# Braden Family Donation Fund



## Josepe (Jan 10, 2011)

Ideas on how it will be handled and who will be in charge of the collection can be posted here.
Walt (conditionfreak)has a couple of nominations for handling it and I'll agree with that myself.Also Ssyybfamloft has agreed to be backup collector if Walt doesn't want to do it. Walt??


----------



## conditionfreak (Jan 11, 2008)

Just found this thread. 

I can do it with no problem. 

So, if y'all want me to handle this. I will start it out with a donation of $25.00. Donations can be sent to me via PayPal at

[email protected]

or

Walter Thomas 
7335 E. New Market road 
Hillsboro, Ohio 45133. 

If donating via PayPal, there is a PayPal provision that money can be sent without fees deducted by PayPal, by using their "Personal" method. It is simple to do, but is not mandatory. I can easily pay the PayPal fees that may occur if the normal method is used. They are minor.

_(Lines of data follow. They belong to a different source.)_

(** Between the moment a removed torrent leaves the map and the one its entry goes,
    it can be added again; the entry that goes is then the new one. *)
Example readded_is_forgotten :
  let e := foldl happen start (removed ++ [Call (OpMagnet link true); Act 1 true; Act 0 true]) in
  handles e !! copy_arr 20 link = Some 1%nat ∧ h_removed (obj 1 e) = false ∧ tasks e = [] ∧
  entries (sess e) !! InfoHashHex (copy_arr 20 link) = None ∧ handles (restart e) !! copy_arr 20 link = None.
Proof. by vm_compute. Qed.
(** The copy is unlinked outside the lock: a torrent added again in between keeps
    its entry, which names a copy that is gone, and no restart restores it. *)
Example readded_without_copy :
  let e := foldl happen start
    ([Call (OpBytes file None true)] ++ replicate 3 (Act 0 true) ++ [Call (OpRemove (copy_arr 20 file)); Act 0 true; Act 0 true] ++
     [Call (OpBytes file None true)] ++ replicate 3 (Act 1 true) ++ [Act 0 true]) in
  tasks e = [] ∧ handles e !! copy_arr 20 file = Some 1%nat ∧
  TorrentFile <$> entries (sess e) !! InfoHashHex (copy_arr 20 file) = Some (torrent_name (InfoHashHex (copy_arr 20 file))) ∧
  copies (sess e) = ∅ ∧ handles (restart e) !! copy_arr 20 file = None.
Proof. by vm_compute. Qed.
(** A removal whose write fails is undone by a restart. *)
Example removal_not_written :
  let e := foldl happen start (removed ++ [Act 0 false]) in
  entries (sess e) = ∅ ∧ h_paused <$> (handles (restart e) !! copy_arr 20 link ≫= λ n, objs (restart e) !! n) = Some false.
Proof. by vm_compute. Qed.

Lemma removed_stays_removed_witness :
  let e := foldl happen start (removed ++ [Act 0 true]) in
  entries (sess e) !! InfoHashHex (copy_arr 20 link) = None ∧ saved (sess e).
Proof.
  destruct (removed_stays_removed (removed ++ [Act 0 true])) as [Hr Hs]. split.
  - apply Hr. intros n h Hn _. apply elem_of_map_to_list in Hn. vm_compute in Hn.
    apply list_elem_of_singleton in Hn. injection Hn as -> ->. vm_compute. split; [done |].
    by split; intros ?%elem_of_nil.
  - apply Hs. repeat constructor.
Defined.
#[export] Instance valid_dec s : Decision (Utf8.valid s). Proof. unfold Utf8.valid. apply _. Defined.
Lemma entry_utf8_strings e :
  entry_utf8 e ↔ Forall Utf8.valid [InfoHash e; AddedVia e; MagnetURI e; TorrentFile e; SignedBy e; DataPath e; ContentName e].
Proof. rewrite !Forall_cons, Forall_nil. split; [by intros [] | intros (? & ? & ? & ? & ? & ? & ? & _); by split]. Qed.
#[export] Instance entry_utf8_dec e : Decision (entry_utf8 e).
Proof.
  refine (cast_if (decide (Forall Utf8.valid
    [InfoHash e; AddedVia e; MagnetURI e; TorrentFile e; SignedBy e; DataPath e; ContentName e]))); by rewrite entry_utf8_strings.
Defined.
End Examples.
End Session.
Lemma NoDup_two_distinct (l1 l2 l3 : list string) (X Y : string) :
  NoDup (l1 ++ X :: l2 ++ Y :: l3)%list -> X <> Y.
Proof.
  intros Hnd ->. apply NoDup_remove_2 in Hnd. apply Hnd.
  apply in_or_app. right. apply in_or_app. right. now left.
Qed.

End DetectorFacts.

Section DetectorClaims.
Context {F : Type} {PF : PyFloat F}.
Variable cfg : Config F.
Variable exchanges : list string.
Variable get_ticker : string -> string -> option (Ticker F).
Variable sym : string.

(** C1 (as amended): on a snapshot in which no venue reports a zero bid
    or a zero ask, the detector returns a list; for two distinct venues X
    and Y that answered, the list holds an opportunity buying on X and
    selling on Y if and only if [X.ask < Y.bid] and
    [(Y.bid - X.ask) / X.ask * 100] is at least the threshold; every
    opportunity in the list carries X's ask, Y's bid and exactly that
    percentage, and its buy price is strictly below its sell price.  The
    equivalence is per direction, so the two directions of a pair qualify
    independently. *)
Theorem detector_emits_iff_profitable :
  NoDup exchanges ->
  usable_quotes exchanges get_ticker sym ->
  exists opps,
    find_arbitrage_opportunities cfg exchanges get_ticker sym = Ok opps /\
    (forall X Y tX tY,
        In X exchanges -> In Y exchanges -> X <> Y ->
        get_ticker X sym = Some tX -> get_ticker Y sym = Some tY ->
        ((exists o, In o opps /\ buy_exchange o = X /\ sell_exchange o = Y) <->
         (lt (ask tX) (bid tY) = true /\
          le (min_profit_pct cfg) (spread_pct tX tY) = true))) /\
    (forall o, In o opps ->
        exists tX tY,
          In (buy_exchange o) exchanges /\ In (sell_exchange o) exchanges /\
          buy_exchange o <> sell_exchange o /\
          get_ticker (buy_exchange o) sym = Some tX /\
          get_ticker (sell_exchange o) sym = Some tY /\
          buy_price o = ask tX /\ sell_price o = bid tY /\
          profit_percentage o = spread_pct tX tY /\
          lt (buy_price o) (sell_price o) = true /\
          le (min_profit_pct cfg) (profit_percentage o) = true).
Proof.
  intros Hnd Hu.
  exists (all_pairs cfg get_ticker sym (live get_ticker sym exchanges)).
  split; [now apply find_arbitrage_opportunities_ok|].
  pose proof (live_NoDup get_ticker sym Hnd) as Hlnd.
  split.
  - intros X Y tX tY HX HY Hne HtX HtY. split.
    + intros [o [Hin [Hb Hs]]].
      apply all_pairs_In in Hin.
      destruct Hin as [l1 [X1 [l2 [X2 [l3 [_ [Hd|Hd]]]]]]];
        apply direction_In in Hd;
        destruct Hd as [t1 [t2 [H1 [H2 [Hq ->]]]]];
        simpl in Hb, Hs; subst;
        rewrite HtX in H1; rewrite HtY in H2;
        injection H1 as <-; injection H2 as <-;
        unfold qualifies in Hq; now apply andb_true_iff in Hq.
    + intros [Hlt Hle].
      exists (opportunity_for sym X Y tX tY). split; [|split; reflexivity].
      assert (HXl : In X (live get_ticker sym exchanges))
        by (apply live_In; split; [assumption | now exists tX]).
      assert (HYl : In Y (live get_ticker sym exchanges))
        by (apply live_In; split; [assumption | now exists tY]).
      destruct (NoDup_split_two Hlnd HXl HYl Hne) as [l1 [l2 [l3 [Hs|Hs]]]];
        apply all_pairs_In;
        [exists l1, X, l2, Y, l3 | exists l1, Y, l2, X, l3];
        (split; [exact Hs|]); [left | right];
        apply direction_In; exists tX, tY;
        (repeat split; try assumption);
        unfold qualifies; now rewrite Hlt, Hle.
  - intros o Hin.
    apply all_pairs_In in Hin.
    destruct Hin as [l1 [X1 [l2 [X2 [l3 [Hs Hd]]]]]].
    assert (Hne : X1 <> X2)
      by (rewrite Hs in Hlnd; now apply NoDup_two_distinct in Hlnd).
    assert (H1 : In X1 exchanges).
    { apply (live_In get_ticker sym X1 exchanges). rewrite Hs.
      apply in_elt. }
    assert (H2 : In X2 exchanges).
    { apply (live_In get_ticker sym X2 exchanges). rewrite Hs.
      apply in_or_app. right. right. apply in_elt. }
    destruct Hd as [Hd|Hd];
      apply direction_In in Hd;
      destruct Hd as [t1 [t2 [Ht1 [Ht2 [Hq ->]]]]];
      unfold qualifies in Hq; apply andb_true_iff in Hq; destruct Hq as [Hlt Hle];
      exists t1, t2; simpl;
      repeat split; try assumption; try reflexivity; try congruence.
Qed.

(** Every opportunity the detector emits on usable quotes has volume
    [0]: the entries of [get_best_prices] have no ['volume'] key, so each
    [get('volume', 0)] yields the default. *)
Lemma emitted_volume_is_zero opps :
  NoDup exchanges ->
  usable_quotes exchanges get_ticker sym ->
  find_arbitrage_opportunities cfg exchanges get_ticker sym = Ok opps ->
  forall o, In o opps -> opp_volume o = lit 0.
Proof.
  intros Hnd Hu Hfind o Hin.
  rewrite find_arbitrage_opportunities_ok in Hfind by assumption.
  injection Hfind as <-.
  apply all_pairs_In in Hin.
  destruct Hin as [l1 [X1 [l2 [X2 [l3 [_ [Hd|Hd]]]]]]];
    apply direction_In in Hd;
    destruct Hd as [t1 [t2 [_ [_ [_ ->]]]]];
    simpl; unfold pymin; now destruct (lt (lit 0) (lit 0)).
Qed.

End DetectorClaims.

(* ================================================================== *)
(** * The risk gate *)
(* ================================================================== *)

Section RiskGateClaims.
Context {F : Type} {PF : PyFloat F}.
Variable cfg : Config F.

Again, if all here want me to do this. I have absolutely no problem if someone else wants to handle it. I will donate either way.

Before anyone sends me any monies (donations), let's let this play out a bit and see if my handling of this is what the majority wants.

So, hold off on anything being sent to me, until October 25th, please. We will have a cutoff date of November 15th if that is okay with everyone. I will then send a money order to the recipient of the donations. All monies (every penny) donated will be sent to the Bradens. I will handle any fees or money order charges. I will keep a log of who donated how much. If anyone wants that info afterwards (someone might want to police the police (me)),  I will provide it to them via a private message. I will not post individual donation amounts on this site. People can post their own donation amounts if they so choose.

If someone wants to auction off, or straight out sell, a pigeon or two, and have the proceeds sent directly to this fund. I think that would be awesome. But keep in mind that shipping charges would have to be considered. Shipping charges go to the USPS and not Kbraden's family.

I think y'all have big hearts. Even if someone here can not afford to donate at this time. I believe that thoughts and prayers are appreciate by friends and family. So, don't be shy with those.


----------



## Josepe (Jan 10, 2011)

Walt,
Thanks for accepting the collection responsibility.I'm sure all members know how capable you are of this.I'll be forwarding Mr.Braden's( Dewayne)adderees to you.


----------



## TheLaw818 (Mar 12, 2012)

I might have a couple of birds left over. How could I start an auction on here? Just a thought


----------



## re lee (Jan 4, 2003)

TheLaw818 said:


> I might have a couple of birds left over. How could I start an auction on here? Just a thought


Make a thread I suggest on this same section. Braden family donation auction. And let people Email Conditionfreak the bids Run the action for set amount of days Post the winner and That would work. Remember shipping costs added to auction winners cost JUST a thought


----------



## Josepe (Jan 10, 2011)

Let's just stick with the Donation idea right now so things don't start getting confusing,especially for Walt.It'll be easier for some members to just donate that may not want to or be able to bid on an auction.And starting a Braden Family Auction thread will surely start confusing some after the Donation thread has already been posted.If someone wants to start an auction after the donation deadline fine.


----------



## Crazy Pete (Nov 13, 2008)

Josepe said:


> Let's just stick with the Donation idea right now so things don't start getting confusing,especially for Walt.It'll be easier for some members to just donate that may not want to or be able to bid on an auction.And starting a Braden Family Auction thread will surely start confusing some after the Donation thread has already been posted.If someone wants to start an auction after the donation deadline fine.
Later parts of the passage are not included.